Under the new law, employers will be allowed to enroll employees in retirement plans automatically, which should attract huge asset flows. They also can hire so-called “fiduciary advisors” to provide investment advice to employees. Prior to PPA, employers could only provide limited investment education to employees.

The law also imposes a fiduciary standard on investment advisors working with employees. This may be an eye-opener to practitioners operating under a lesser standard. According to a new survey conducted by Fidelity Investments Institutional Services, nearly 90 percent of advisors said they planned on giving investment advice to employees. However, two-thirds of the 329 advisors polled didn’t understand the fiduciary responsibilities involved.

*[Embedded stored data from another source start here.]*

(* ===== verification/RtspH264.v ===== *)
(** * H.264 over RTP

    media/rtsp/parser/turbo_rtsp_rtp.c, the H.264 payload format (RFC 6184) of the RTSP
    library: reading a payload (single NAL unit, STAP-A, FU-A), iterating an aggregate,
    cutting a NAL unit into fragments, putting it together again, the stream that writes
    a NAL unit as packets, and the receiving stream with its queue of packets that are
    early.

    Handles and out parameters are not [NULL]; a NAL buffer that is [NULL] is the empty
    list.  The packet area of a writer is the list of its slots of [packet_size] bytes,
    and the packets written are the lengths used in them.  Where a NAL unit was handed
    out from - the packet, the caller's buffer or the copy kept by the stream - is part
    of the result, because a pointer into a queued packet does not outlive its slot. *)

From S2P Require Import Prelude Interleaved RtspRtp.

(* ------------------------------------------------------------------ *)
(** ** Payloads *)

Definition TURBO_RTSP_H264_NAL_TYPE_STAP_A : Z := 24.
Definition TURBO_RTSP_H264_NAL_TYPE_FU_A : Z := 28.
Definition SIZE_MAX : Z := 18446744073709551615.
Definition H264_REORDER_CAPACITY : Z := 4.
Definition H264_REORDER_WINDOW : Z := 8.
Definition H264_REORDER_PAYLOAD_SIZE : Z := 2048.

Inductive h264_payload_kind : Type :=
  | H264_SINGLE_NAL | H264_STAP_A | H264_FU_A.

#[export] Instance h264_payload_kind_eq_dec : EqDecision h264_payload_kind.
Proof. solve_decision. Defined.

(** [payload], [nal] and [fu_payload] with their lengths. *)
Record h264_payload := mk_h264 {
  hp_kind : h264_payload_kind;
  hp_nal_header : Z;
  hp_nal_ref_idc : Z;
  hp_nal_unit_type : Z;
  hp_payload : list Z;
  hp_nal : list Z;
  hp_fu_start : bool;
  hp_fu_end : bool;
  hp_fu_nal_unit_type : Z;
  hp_reconstructed : Z;
  hp_fu_payload : list Z;
}.

Definition is_single_nal_type (t : Z) : bool := (1 <=? t) && (t <=? 23).
Definition h264_nal_type (b : Z) : Z := u8 (Z.land b 0x1f).
Definition h264_nal_ref_idc (b : Z) : Z := u8 (Z.shiftr (Z.land b 0x60) 5).

(** The header of a fragment: start, end, reserved. *)
Definition fu_bit (b i : Z) : bool := truth (u8 (Z.land (Z.shiftr b i) 1)).

Definition h264_payload_parse (payload : list Z) : res h264_payload :=
  if len payload =? 0 then Err
  else
    nal_header ← rd payload 0;
    let t := h264_nal_type nal_header in
    let idc := h264_nal_ref_idc nal_header in
    if negb (u8 (Z.shiftr nal_header 7) =? 0) then Err
    else if is_single_nal_type t then
      Ok (mk_h264 H264_SINGLE_NAL nal_header idc t payload payload false false 0 nal_header [])
    else if t =? TURBO_RTSP_H264_NAL_TYPE_STAP_A then
      if len payload <? 2 then Err
      else Ok (mk_h264 H264_STAP_A nal_header idc t payload [] false false 0 0 [])
    else if t =? TURBO_RTSP_H264_NAL_TYPE_FU_A then
      if len payload <? 2 then Err
      else
        fu_header ← rd payload 1;
        fu_payload ← rd_slice payload 2 (len payload - 2);
        let fu_type := h264_nal_type fu_header in
        if fu_bit fu_header 5 || (fu_bit fu_header 7 && fu_bit fu_header 6) ||
           negb (is_single_nal_type fu_type) then Err
        else
          Ok (mk_h264 H264_FU_A nal_header idc t payload [] (fu_bit fu_header 7)
                (fu_bit fu_header 6) fu_type
                (u8 (Z.lor (Z.land nal_header 0xe0) fu_type)) fu_payload)
    else Err.

(** The next NAL unit of an aggregate and the offset after it; [None] at the end. *)
Definition h264_stap_a_next (h : h264_payload) (offset : Z) : res (option (list Z) * Z) :=
  if negb (bool_decide (hp_kind h = H264_STAP_A)) || (len (hp_payload h) <? 2) then Err
  else
    let cursor := if offset =? 0 then 1 else offset in
    if cursor =? len (hp_payload h) then Ok (None, cursor)
    else if (cursor <? 1) || (u64 (len (hp_payload h) - cursor) <? 2) then Err
    else
      n ← read_u16 (hp_payload h) cursor;
      let cursor := cursor + 2 in
      if (n =? 0) || (len (hp_payload h) - cursor <? n) then Err
      else
        b ← rd (hp_payload h) cursor;
        if negb (u8 (Z.shiftr b 7) =? 0) || negb (is_single_nal_type (h264_nal_type b))
        then Err
        else
          nal ← rd_slice (hp_payload h) cursor n;
          Ok (Some nal, cursor + n).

Obviously, serving as a fiduciary imposes an obligation to act in the best interest of employees and to avoid conflicts of interest.

The PPA only allows investment advice to be delivered through a computer-driven advice model and/or on a fee-neutral basis. The computer model must not be biased in favor of the investments offered by the advisor; must take into account all of the investments offered under the plan; must take into account the participant’s age, life expectancy, risk tolerance and other assets; must be certified by an independent investment expert; and applies generally accepted investment advice theories.

What’s more, the fiduciary’s compensation can’t depend on which fund family, fund, share class and/or asset mix is recommended.

PPA also imposes an auditing requirement on the computer-driven advice model and on the service arrangement between the fiduciary advisor and the plan sponsor. Fiduciary360, a consulting and training organization for fiduciaries, says the audit likely will cover the advisor’s asset allocation and optimization procedures, due diligence procedures for selecting and monitoring investment options, investment-related fees and expenses, overall prudence, and awareness of the plan sponsor’s procedural prudence.

Still interested in providing investment advice in the workplace? Then consider learning more about the roles and responsibilities of fiduciaries. Educational programs are available from the Center for Fiduciary Studies, Dalbar, Roland Criss Fiduciary Services, and the Centre for Fiduciary Excellence.